The atrociously murderous − 600,000 dead, according to the African Union − and destructive war that pitted the Ethiopian federal army against the insurgents of the Tigray People’s Liberation Front between 2020 and 2022 may have ended militarily in favor of the Ethiopian troops. Drought and then the destructive rains that followed the armed conflict condemned over 90% of Tigray’s 6 million inhabitants to malnutrition. Just as the United Nations was about to recognize the state of famine, the World Food Program suspended its food distributions between March and December 2023 due to a huge aid diversion scandal. In the meantime, famine has set in and the death toll is rising.

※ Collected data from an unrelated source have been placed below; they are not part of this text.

(** * Verification of the collaborative-doc storage and name servers

    A shallow embedding of the C sources of the storage server
    ([src/storage_server/main.c]) and of the name server
    ([src/name_server/search.c], [cache.c], [client_handler.c],
    [user_manager.c], [storage_manager.c]).

    Conventions of the embedding:
    - a C string is a Rocq [string]; a [char buf[8192]] filled by
      [fread(buf, 1, 8191, f)] holds the first 8191 bytes of the file and
      is read back by [strcpy]/[strtok]/[%s] only up to its first NUL;
    - the data directory of a storage server ([data/ss_<port>/...]) is a
      finite map from relative paths to file contents (an association
      list, last write first);
    - [time(NULL)] is an explicit argument of the operations using it. *)

From Stdlib Require Import String Ascii List Arith Lia ZArith Bool.
Import ListNotations.

Local Open Scope string_scope.
Local Open Scope nat_scope.
Local Open Scope list_scope.

Notation "a +s+ b" := (String.append a b) (at level 60, right associativity).

(* ================================================================= *)
(** ** C strings and buffers *)

Module CStr.

Definition NUL : ascii := "000"%char.

(** A C string stops at its first NUL byte. *)
Fixpoint cstr (s : string) : string :=
  match s with
  | EmptyString => EmptyString
  | String c s' => if Ascii.eqb c NUL then EmptyString else String c (cstr s')
  end.

(** [fread(buf, 1, sizeof(buf) - 1, f)] on a [char buf[8192]]. *)
Definition fread8191 (s : string) : string := substring 0 8191 s.

(** The buffer as later seen by [strcpy], [strtok] or [%s]. *)
Definition read_cstr (s : string) : string := cstr (fread8191 s).

(** [strncpy(dst, src, n - 1)] into a zero-initialised [char dst[n]]. *)
Definition trunc (n : nat) (s : string) : string := substring 0 n s.

Fixpoint last_char (s : string) : option ascii :=
  match s with
  | EmptyString => None
  | String c EmptyString => Some c
  | String _ s' => last_char s'
  end.

(** The string without its last character. *)
Fixpoint drop_last (s : string) : string :=
  match s with
  | EmptyString => EmptyString
  | String _ EmptyString => EmptyString
  | String c s' => String c (drop_last s')
  end.

End CStr.

(* ================================================================= *)
(** ** Sentence-granular write engine (storage server) *)

Module WriteEngine.
Import CStr.

(** [strtok(s, delims)]: the maximal non-empty runs of non-delimiters. *)
Fixpoint strtok_acc (delim : ascii -> bool) (cur : string) (s : string) : list string :=
  match s with
  | EmptyString => if String.eqb cur "" then [] else [cur]
  | String c s' =>
      if delim c
      then (if String.eqb cur "" then strtok_acc delim "" s'
            else cur :: strtok_acc delim "" s')
      else strtok_acc delim (cur +s+ String c EmptyString) s'
  end.

Definition strtok (delim : ascii -> bool) (s : string) : list string :=
  strtok_acc delim "" s.

(** The delimiter set [" \t\n"]. *)
Definition is_ws (c : ascii) : bool :=
  Ascii.eqb c " " || Ascii.eqb c "009"%char || Ascii.eqb c "010"%char.

(** The delimiter set [" \t"] used on the inserted content. *)
Definition is_sp_tab (c : ascii) : bool :=
  Ascii.eqb c " " || Ascii.eqb c "009"%char.

(** [while (token && count < 1024)] into [char words[1024][512]]. Each
    token is copied into a 512-byte row by [strcpy]: the model follows the
    C code where these tokens have at most 511 bytes ([words_fit]); a
    longer one overflows its row, which C leaves undefined. *)
Definition tokenize (content : string) : list string :=
  firstn 1024 (strtok is_ws content).

(** Every word fits a 512-byte row such as [char words[1024][512]]. *)
Definition words_fit (ws : list string) : bool :=
  forallb (fun w => String.length w <=? 511) ws.

Definition is_term (c : ascii) : bool :=
  Ascii.eqb c "." || Ascii.eqb c "!" || Ascii.eqb c "?".

Definition ends_with_term (w : string) : bool :=
  match last_char w with Some c => is_term c | None => false end.

(** [sentence_info_t]: word range of a sentence and its delimiter. *)
Record sentence_info := mk_sentence {
  start_word_idx : nat;
  end_word_idx : nat;
  delimiter : ascii }.

(** The boundary loop: a word whose last character is a terminator ends
    the current sentence, while fewer than 256 sentences are recorded. *)
Fixpoint scan_sentences (ws : list string) (i sent_start : nat)
    (acc : list sentence_info) : list sentence_info * nat :=
  match ws with
  | [] => (acc, sent_start)
  | w :: ws' =>
      match last_char w with
      | Some c =>
          if is_term c && (List.length acc <? 256)
          then scan_sentences ws' (S i) (S i) (acc ++ [mk_sentence sent_start i c])
          else scan_sentences ws' (S i) sent_start acc
      | None => scan_sentences ws' (S i) sent_start acc
      end
  end.

(** Boundaries plus the incomplete trailing sentence, as in the commit. *)
Definition parse_sentences (ws : list string) : list sentence_info :=
  let (acc, st) := scan_sentences ws 0 0 [] in
  if (st <? List.length ws) && (List.length acc <? 256)
  then acc ++ [mk_sentence st (List.length ws - 1) NUL]
  else acc.

(** The insert path adds one more fallback (no sentence but words). *)
Definition parse_sentences_ins (ws : list string) : list sentence_info :=
  let si := parse_sentences ws in
  if (List.length si =? 0) && (0 <? List.length ws)
  then [mk_sentence 0 (List.length ws - 1) NUL]
  else si.

(** The words [start_word_idx .. end_word_idx] of a sentence. *)
Definition sentence_words (ws : list string) (s : sentence_info) : list string :=
  firstn (S (end_word_idx s - start_word_idx s)) (skipn (start_word_idx s) ws).

Definition join (ws : list string) : string := String.concat " " ws.

(** [if (strlen(final_content) > 0) strcat(final_content, " ");]
    followed by the words of one sentence separated by single spaces. *)
Definition add_piece (acc piece : string) : string :=
  if String.eqb acc "" then piece else acc +s+ " " +s+ piece.

(** Step 5 of the ETIRW handler: the merge of the live file ([live],
    [None] when it cannot be opened) with the writer's swap file, as long
    as the C buffers are not overrun ([commit_fits] below). *)
Definition commit_merge (live : option string) (swap : string) (t : nat) : string :=
  let live_raw := match live with Some c => c | None => "" end in
  let cur_bytes := String.length (fread8191 live_raw) in
  let cur := read_cstr live_raw in
  let cw := if 0 <? cur_bytes then tokenize cur else [] in
  let cs := if 0 <? cur_bytes then parse_sentences cw else [] in
  let swap_bytes := String.length (fread8191 swap) in
  let sw_content := read_cstr swap in
  let sw := if 0 <? swap_bytes then tokenize sw_content else [] in
  let ss := if 0 <? swap_bytes then parse_sentences sw else [] in
  if List.length cs =? 0 then sw_content
  else if List.length cs <? t then
    let base := if String.eqb cur "" then cur else cur +s+ " " in
    match rev ss with
    | s :: _ => base +s+ join (sentence_words sw s)
    | [] => base
    end
  else
    let pre := fold_left (fun acc s => add_piece acc (join (sentence_words cw s)))
                 (firstn (t - 1) cs) "" in
    let mid := match nth_error ss (t - 1) with
               | Some s => add_piece pre (join (sentence_words sw s))
               | None => pre
               end in
    fold_left (fun acc s => add_piece acc (join (sentence_words cw s)))
      (skipn t cs) mid.

(** The commit stays within its buffers: the words copied into the
    512-byte rows of [current_words] and [swap_words] have at most 511
    bytes and the merged text fits [final_content[8192]] (the [strcat]s
    only append, so the final length bounds every intermediate one).
    Beyond, a [strcpy] or [strcat] overflows, which C leaves undefined:
    [commit_merge] follows the C code where [commit_fits] holds. *)
Definition commit_fits (live : option string) (swap : string) (t : nat) : bool :=
  let live_raw := match live with Some c => c | None => "" end in
  words_fit (tokenize (read_cstr live_raw)) && words_fit (tokenize (read_cstr swap))
  && (String.length (commit_merge live swap t) <=? 8191).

Ahmed’s government denies the situation. Acknowledging the famine would awaken the ghosts of the past and contradict the rhetoric that presents the country as the future grain supplier of Africa. But the authorities in Addis Ababa are accused of abandoning the Tigrayans to their fate in order to complete the region’s kneecapping. It has to be said that Abiy, hailed as a liberal reformer when he came to power in 2018, to the point of being awarded the Nobel Peace Prize the following year, has above all demonstrated his ability to fan the flames of the many conflicts that pit the ethnolinguistic communities of this diverse country against each other, in Tigray, but also in the Oromia and Amhara regions.
In this country of 120 million inhabitants with considerable economic and human potential, the only one in Africa never to have been colonized, Abiy the modernizer has turned into an autocrat. The messianic overtones of this convert to Pentecostalism can no longer hide the reality: the loss of control not only of the territory he claimed to unify but also of the economy, plagued by the black market. Nationalist and warmongering rhetoric, such as the demand for access to the Red Sea, is compounded by the repression of opponents and journalists.
The famine raging in Tigray, and Ahmed’s denial of it, is yet another symptom of a drift against which the international community should be mobilizing. In Ethiopia, as elsewhere, the repeating of historical tragedies is not inevitable. In this vast country, which needs to reconcile all its demographic groups, no lasting peace can be built by humiliating one part of the population, let alone by turning a blind eye to the flagrant humanitarian tragedy it is suffering.